**Work item**
Once you find the line with "apply Forall_cons in" in the entries below, return exactly every line from it through the line with "- exists ((y".

**Given records**

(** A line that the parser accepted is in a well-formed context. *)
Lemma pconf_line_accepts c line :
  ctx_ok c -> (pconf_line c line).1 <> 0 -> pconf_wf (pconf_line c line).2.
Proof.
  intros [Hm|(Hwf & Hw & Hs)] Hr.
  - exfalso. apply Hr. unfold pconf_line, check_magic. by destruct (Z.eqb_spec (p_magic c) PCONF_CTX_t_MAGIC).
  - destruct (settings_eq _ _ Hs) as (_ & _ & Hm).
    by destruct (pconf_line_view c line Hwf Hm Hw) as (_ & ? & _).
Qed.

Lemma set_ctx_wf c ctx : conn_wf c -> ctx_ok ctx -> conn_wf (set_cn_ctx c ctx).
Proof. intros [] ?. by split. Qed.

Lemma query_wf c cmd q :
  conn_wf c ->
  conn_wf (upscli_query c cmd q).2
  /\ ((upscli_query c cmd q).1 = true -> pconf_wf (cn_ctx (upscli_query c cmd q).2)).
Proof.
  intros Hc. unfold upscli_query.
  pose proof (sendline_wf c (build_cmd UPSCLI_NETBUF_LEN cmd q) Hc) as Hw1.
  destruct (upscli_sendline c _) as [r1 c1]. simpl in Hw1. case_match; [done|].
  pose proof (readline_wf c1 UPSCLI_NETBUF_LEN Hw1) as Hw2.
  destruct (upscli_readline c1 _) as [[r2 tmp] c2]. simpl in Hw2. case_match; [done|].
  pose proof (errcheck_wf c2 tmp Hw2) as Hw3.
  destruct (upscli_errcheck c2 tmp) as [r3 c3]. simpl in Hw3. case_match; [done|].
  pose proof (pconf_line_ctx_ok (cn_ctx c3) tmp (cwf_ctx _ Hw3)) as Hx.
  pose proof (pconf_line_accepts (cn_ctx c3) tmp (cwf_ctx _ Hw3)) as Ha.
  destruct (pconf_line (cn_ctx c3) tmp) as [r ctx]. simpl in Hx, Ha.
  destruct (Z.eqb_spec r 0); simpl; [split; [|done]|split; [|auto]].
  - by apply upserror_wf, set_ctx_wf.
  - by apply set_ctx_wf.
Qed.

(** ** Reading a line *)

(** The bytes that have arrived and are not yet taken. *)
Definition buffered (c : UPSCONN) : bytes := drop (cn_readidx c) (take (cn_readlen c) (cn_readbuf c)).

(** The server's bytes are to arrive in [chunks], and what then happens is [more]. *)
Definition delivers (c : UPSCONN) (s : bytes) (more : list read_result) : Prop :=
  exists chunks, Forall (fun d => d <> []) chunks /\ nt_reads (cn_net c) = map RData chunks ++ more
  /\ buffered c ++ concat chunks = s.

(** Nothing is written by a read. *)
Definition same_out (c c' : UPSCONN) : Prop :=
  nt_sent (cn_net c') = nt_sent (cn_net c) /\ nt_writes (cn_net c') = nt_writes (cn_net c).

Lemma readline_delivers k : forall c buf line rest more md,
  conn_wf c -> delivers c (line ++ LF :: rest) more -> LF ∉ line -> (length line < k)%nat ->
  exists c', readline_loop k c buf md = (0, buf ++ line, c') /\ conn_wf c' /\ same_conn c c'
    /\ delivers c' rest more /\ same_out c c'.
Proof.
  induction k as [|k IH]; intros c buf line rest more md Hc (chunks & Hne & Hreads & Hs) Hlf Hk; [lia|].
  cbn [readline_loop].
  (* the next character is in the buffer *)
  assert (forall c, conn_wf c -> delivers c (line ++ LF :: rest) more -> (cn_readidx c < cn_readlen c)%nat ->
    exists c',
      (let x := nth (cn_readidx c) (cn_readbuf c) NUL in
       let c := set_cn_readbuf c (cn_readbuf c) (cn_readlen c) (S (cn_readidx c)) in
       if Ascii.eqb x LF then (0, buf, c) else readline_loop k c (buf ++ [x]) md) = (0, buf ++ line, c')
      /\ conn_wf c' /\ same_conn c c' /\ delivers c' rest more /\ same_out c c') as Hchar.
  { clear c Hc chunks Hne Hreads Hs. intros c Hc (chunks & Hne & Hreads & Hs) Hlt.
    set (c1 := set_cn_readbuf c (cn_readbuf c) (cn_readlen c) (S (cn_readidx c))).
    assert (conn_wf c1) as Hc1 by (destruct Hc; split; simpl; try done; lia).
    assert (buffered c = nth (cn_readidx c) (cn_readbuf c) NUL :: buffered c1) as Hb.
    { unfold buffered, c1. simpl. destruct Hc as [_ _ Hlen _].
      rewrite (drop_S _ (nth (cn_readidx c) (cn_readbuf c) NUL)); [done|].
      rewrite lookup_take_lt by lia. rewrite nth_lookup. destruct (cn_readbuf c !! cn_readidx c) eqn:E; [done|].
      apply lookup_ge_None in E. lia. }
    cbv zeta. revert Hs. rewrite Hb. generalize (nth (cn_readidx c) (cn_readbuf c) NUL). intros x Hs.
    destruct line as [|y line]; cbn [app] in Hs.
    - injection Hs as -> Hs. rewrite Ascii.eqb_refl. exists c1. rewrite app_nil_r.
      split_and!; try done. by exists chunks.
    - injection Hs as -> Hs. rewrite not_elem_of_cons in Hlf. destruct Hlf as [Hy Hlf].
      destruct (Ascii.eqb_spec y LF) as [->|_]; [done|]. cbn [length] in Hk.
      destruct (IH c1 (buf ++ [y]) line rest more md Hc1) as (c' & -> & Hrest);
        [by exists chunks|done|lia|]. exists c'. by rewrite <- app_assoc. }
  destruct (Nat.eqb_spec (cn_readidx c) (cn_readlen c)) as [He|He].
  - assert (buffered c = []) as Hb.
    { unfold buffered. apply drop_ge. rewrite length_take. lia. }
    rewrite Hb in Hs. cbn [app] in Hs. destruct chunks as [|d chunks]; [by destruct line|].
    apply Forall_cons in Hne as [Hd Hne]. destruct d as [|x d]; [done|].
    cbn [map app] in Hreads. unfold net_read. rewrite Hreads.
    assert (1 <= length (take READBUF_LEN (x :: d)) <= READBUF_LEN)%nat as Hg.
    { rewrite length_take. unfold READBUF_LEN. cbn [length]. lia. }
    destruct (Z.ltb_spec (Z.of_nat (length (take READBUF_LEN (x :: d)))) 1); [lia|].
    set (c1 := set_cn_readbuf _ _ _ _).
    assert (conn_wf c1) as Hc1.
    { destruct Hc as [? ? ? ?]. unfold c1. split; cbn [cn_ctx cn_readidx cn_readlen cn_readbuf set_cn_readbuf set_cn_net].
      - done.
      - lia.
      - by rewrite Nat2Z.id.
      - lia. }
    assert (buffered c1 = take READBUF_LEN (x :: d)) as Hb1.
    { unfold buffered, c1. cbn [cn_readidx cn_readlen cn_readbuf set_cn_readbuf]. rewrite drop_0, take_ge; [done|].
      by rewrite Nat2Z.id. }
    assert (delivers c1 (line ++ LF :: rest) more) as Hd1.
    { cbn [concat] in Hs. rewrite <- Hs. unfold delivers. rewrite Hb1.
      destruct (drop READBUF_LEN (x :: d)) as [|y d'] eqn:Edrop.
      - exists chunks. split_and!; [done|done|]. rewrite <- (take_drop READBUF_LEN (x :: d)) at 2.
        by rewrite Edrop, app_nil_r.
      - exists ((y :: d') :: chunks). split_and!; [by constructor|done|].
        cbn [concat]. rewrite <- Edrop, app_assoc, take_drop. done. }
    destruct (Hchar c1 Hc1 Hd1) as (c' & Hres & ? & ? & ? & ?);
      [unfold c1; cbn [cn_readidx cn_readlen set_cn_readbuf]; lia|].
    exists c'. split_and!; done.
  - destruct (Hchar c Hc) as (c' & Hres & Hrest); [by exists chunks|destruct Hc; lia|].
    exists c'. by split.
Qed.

**Your solution**
    apply Forall_cons in Hne as [Hd Hne]. destruct d as [|x d]; [done|].
    cbn [map app] in Hreads. unfold net_read. rewrite Hreads.
    assert (1 <= length (take READBUF_LEN (x :: d)) <= READBUF_LEN)%nat as Hg.
    { rewrite length_take. unfold READBUF_LEN. cbn [length]. lia. }
    destruct (Z.ltb_spec (Z.of_nat (length (take READBUF_LEN (x :: d)))) 1); [lia|].
    set (c1 := set_cn_readbuf _ _ _ _).
    assert (conn_wf c1) as Hc1.
    { destruct Hc as [? ? ? ?]. unfold c1. split; cbn [cn_ctx cn_readidx cn_readlen cn_readbuf set_cn_readbuf set_cn_net].
      - done.
      - lia.
      - by rewrite Nat2Z.id.
      - lia. }
    assert (buffered c1 = take READBUF_LEN (x :: d)) as Hb1.
    { unfold buffered, c1. cbn [cn_readidx cn_readlen cn_readbuf set_cn_readbuf]. rewrite drop_0, take_ge; [done|].
      by rewrite Nat2Z.id. }
    assert (delivers c1 (line ++ LF :: rest) more) as Hd1.
    { cbn [concat] in Hs. rewrite <- Hs. unfold delivers. rewrite Hb1.
      destruct (drop READBUF_LEN (x :: d)) as [|y d'] eqn:Edrop.
      - exists chunks. split_and!; [done|done|]. rewrite <- (take_drop READBUF_LEN (x :: d)) at 2.
        by rewrite Edrop, app_nil_r.
      - exists ((y :: d') :: chunks). split_and!; [by constructor|done|].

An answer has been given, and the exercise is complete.